Par ailleurs, nous avons assisté par la suite à l’émergence du contrôle de gestion par les
activités (Activity Based Costing), de la méthode des coûts cibles (Target Costing), de la
gestion stratégique des coûts de Shank et Govindarajan (1995) et du contrôle de gestion fondé
sur l’empowerment proposé par Johnson (1992) et Lorino (1995).
Ces évolutions s’expliquent d’une part par les mutations du contexte organisationnel et
d’autre part par les exigences de l'environnement externe marqué par l'instabilité et
l'incertitude. Force donc est de constater que le champ d’intervention du contrôle de gestion
s’élargit de plus en plus pour intégrer plusieurs dimensions.
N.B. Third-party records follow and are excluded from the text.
(** * JsMeetsStarlette: a shallow embedding of the messaging core

    The development follows the Python modules of the package:
    - [JsPyTextSocket]  the connection registry (socket ids, connection limit);
    - [JsPyFunction]    exposed functions, remote calls and their correlation;
    - [JsPyQueue]       acknowledged queue pushes;
    - [JsPyPubsub]      topic subscriptions and fan-out.

    Python dictionaries are finite maps ([gmap]) where the iteration order is
    irrelevant and association lists in insertion order where the code
    iterates over them; Python sets of socket ids are [gset Z]; integers are
    unbounded ([Z]); asyncio futures are a three-state value. *)

From Stdlib Require Import ZArith List Lia.
From stdpp Require Import base numbers option list gmap sets strings.

Local Open Scope Z_scope.
Local Set Warnings "-register-all,-clear-no-such-hyp".

(** ** Values decoded from the wire *)

(** What [json.loads] can produce (floating point numbers are left out). *)
Inductive json : Type :=
| JNull
| JBool (b : bool)
| JInt (n : Z)
| JStr (s : string)
| JList (l : list json)
| JDict (kvs : list (string * json)).

(** The five-key dictionary exchanged over a websocket. *)
Record envelope : Type := Envelope {
  protocol : json;
  key : json;
  id : json;
  data : json;
  exception : json
}.

(** [x is None], [x is False]: identity with the singletons. *)
Definition is_None (x : json) : bool :=
  match x with JNull => true | _ => false end.

Definition is_False (x : json) : bool :=
  match x with JBool false => true | _ => false end.

(** [isinstance(x, int)]: [bool] is a subclass of [int] and [True == 1]. *)
Definition as_int (x : json) : option Z :=
  match x with
  | JInt n => Some n
  | JBool b => Some (Z.b2z b)
  | _ => None
  end.

(** [isinstance(x, str)] *)
Definition as_str (x : json) : option string :=
  match x with JStr s => Some s | _ => None end.

(** Python truthiness, as used by [if not exception]. *)
Definition truthy (x : json) : bool :=
  match x with
  | JNull => false
  | JBool b => b
  | JInt n => negb (n =? 0)
  | JStr s => negb (String.eqb s EmptyString)
  | JList l => match l with [] => false | _ => true end
  | JDict kvs => match kvs with [] => false | _ => true end
  end.

(** A websocket object, identified by the order in which the server saw it. *)
Definition WebSocket : Type := nat.

(** A Python function object: its identity, its [__name__] and what
    [asyncio.iscoroutinefunction] answers for it. *)
Record pyfunc : Type := PyFunc {
  fn_ident : nat;
  fn_name : string;
  iscoroutinefunction : bool
}.

(** An asyncio future. *)
Inductive future (A E : Type) : Type :=
| Pending
| Result (value : A)
| Raised (exc : E).
Arguments Pending {A E}.
Arguments Result {A E} value.
Arguments Raised {A E} exc.

Definition done {A E} (ft : future A E) : bool :=
  match ft with Pending => false | _ => true end.

(** The double quote character of a Python string literal. *)
Definition dquote : string := String (Ascii.ascii_of_nat 34) EmptyString.

Definition json_is_str (x : json) (s : string) : bool :=
  match x with JStr s' => String.eqb s' s | _ => false end.

(** ** JsPyBackground.py: calls reserved for the event loop *)

Module JsPyBackground.

(** How a reserved call ends when the loop runs it. *)
Inductive ending : Type :=
| Returned
| RaisedException
| RaisedCancelled.      (* asyncio.CancelledError *)

Section Reservations.

(** A reservation is the pair [(func, param)]. *)
Context {R : Type}.

(** [_func_queue], what [_event_loop] has called so far, and whether the
    loop is still in its [while True]. *)
Record state : Type := State {
  _func_queue : list R;
  called : list R;
  looping : bool
}.

(** [_func_queue.put_nowait((func, param))] *)
Definition register_function (reserve : R) (st : state) : state :=
  State (_func_queue st ++ [reserve]) (called st) (looping st).

(** One round of the [while True] of [_event_loop]. *)
Definition _event_loop_round (ends : R → ending) (st : state) : state :=
  if looping st then
    match _func_queue st with
    | [] => st
    | reserve :: rest =>
        State rest (called st ++ [reserve])
              match ends reserve with
              | RaisedCancelled => false
              | _ => true
              end
    end
  else st.

Fixpoint _event_loop (rounds : nat) (ends : R → ending) (st : state) : state :=
  match rounds with
  | O => st
  | S rounds' => _event_loop rounds' ends (_event_loop_round ends st)
  end.

End Reservations.

Arguments state R : clear implicits.

End JsPyBackground.

(** ** JsPyTextSocket.py: the connection registry *)

Module JsPyTextSocket.

Definition SERIAL_MAX : Z := 0xFFFFFFFF.

(** The class attributes of [JsPyTextSocket]. *)
Record registry : Type := Registry {
  _connected : Z;
  _connection_limit : Z;
  _socket_serial : Z;
  _socket_pool : gmap Z WebSocket
}.

Definition initial : registry := Registry 0 0 0 ∅.

Definition set_connection_limit (limit : Z) (r : registry) : registry :=
  Registry (_connected r) (if 0 <=? limit then limit else 0)
           (_socket_serial r) (_socket_pool r).

Definition number_of_connections (r : registry) : Z := _connected r.

(** [tuple(cls._socket_pool.keys())]; the order of the tuple is not kept. *)
Definition get_socket_id (r : registry) : list Z :=
  elements (dom (_socket_pool r)).

(** [serial += 1; if serial > SERIAL_MAX: serial = 1] *)
Definition bump (serial : Z) : Z :=
  if SERIAL_MAX <? serial + 1 then 1 else serial + 1.

(** [while serial in pool: bump]; [fuel] bounds the number of tests. *)
Fixpoint probe (fuel : nat) (serial : Z) (pool : gmap Z WebSocket) : option Z :=
  match fuel with
  | O => None
  | S fuel' =>
      match pool !! serial with
      | Some _ => probe fuel' (bump serial) pool
      | None => Some serial
      end
  end.

Definition _append_socket (fuel : nat) (ws : WebSocket) (r : registry)
  : option (Z * registry) :=
  match probe fuel (bump (_socket_serial r)) (_socket_pool r) with
  | None => None
  | Some serial =>
      Some (serial,
            Registry (_connected r) (_connection_limit r) serial
                     (<[serial := ws]> (_socket_pool r)))
  end.

Definition _delete_socket (socket_id : Z) (r : registry) : registry :=
  match _socket_pool r !! socket_id with
  | Some _ => Registry (_connected r) (_connection_limit r) (_socket_serial r)
                       (delete socket_id (_socket_pool r))
  | None => r
  end.

(** What a handler does to its websocket. *)
Inductive action : Type :=
| Accept
| SendJson (e : envelope)
| Close.

Definition refused : envelope :=
  Envelope (JStr "system") (JStr "connect") (JInt 0) JNull
           (JStr "Connection refused due to connection limit @python").

Definition welcome (socket_id : Z) : envelope :=
  Envelope (JStr "system") (JStr "connect") (JInt 0) (JInt socket_id) JNull.

(** [on_connect] is a coroutine: it counts the connection and is
    suspended at [await ws.accept()], where the other handlers run and
    may change the registry; [on_connect_begin] is the coroutine up to
    that await. *)
Definition on_connect_begin (r : registry) : list action * registry :=
  ([Accept],
   Registry (_connected r + 1) (_connection_limit r)
            (_socket_serial r) (_socket_pool r)).

(** [on_connect] from its resumption after the accept, on the registry as
    it is then: id assignment and limit test (no await between them),
    greeting. The registry is not touched after the test. *)
Definition on_connect_accepted (fuel : nat) (ws : WebSocket) (r : registry)
  : option (Z * list action * registry) :=
  match _append_socket fuel ws r with
  | None => None
  | Some (socket_id, r') =>
      if (0 <? _connection_limit r') && (_connection_limit r' <? _connected r')
      then Some (socket_id, [SendJson refused; Close], r')
      else Some (socket_id, [SendJson (welcome socket_id)], r')
  end.

Definition on_disconnect (socket_id : Z) (r : registry) : registry :=
  let r' := _delete_socket socket_id r in
  Registry (_connected r' - 1) (_connection_limit r')
           (_socket_serial r') (_socket_pool r').

(** The sockets [multicast] writes to: [None] is everyone, an [int] or a
    collection is filtered by the pool. *)
Inductive target : Type :=
| TNone
| TInt (socket_id : Z)
| TMany (socket_ids : list Z)
| TOther.

Definition multicast_targets (t : target) (r : registry) : list Z :=
  match t with
  | TNone => get_socket_id r
  | TInt s => match _socket_pool r !! s with Some _ => [s] | None => [] end
  | TMany l => filter (λ i, is_Some (_socket_pool r !! i)) l
  | TOther => []
  end.

(** What the modules reserve with [JsPyBackground.register_function]. *)
Inductive reservation : Type :=
| ReserveClose (ws : WebSocket)
| ReserveMulticast (data : envelope) (socket : target).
Ainsi, son rôle en matière de
pilotage de la performance, autrefois basé sur la performance économique, a évolué vers le
pilotage de la performance sociale et environnementale.
En effet, la prise en compte, dans le processus managérial, des objectifs sociaux et
environnementaux a permis d’intégrer la dimension sociale et environnementale dans le
système du contrôle de gestion. Par conséquent, on est passé d’un rôle de pilotage de la
performance essentiellement économique vers un pilotage de la performance globale.
Ainsi, en réponse aux préoccupations du développement durable, nous assistons
actuellement à l’émergence d’un nouveau contrôle de gestion appelé contrôle de gestion
durable ou éco-contrôle. Ce dernier propose d’adapter les outils de contrôle de gestion pour en
faire des instruments de mesure et de gestion de la performance environnementale de
l’entreprise (Crutzen et Van Caillie, 2010 ; Fülöp et Hernádi, 2014).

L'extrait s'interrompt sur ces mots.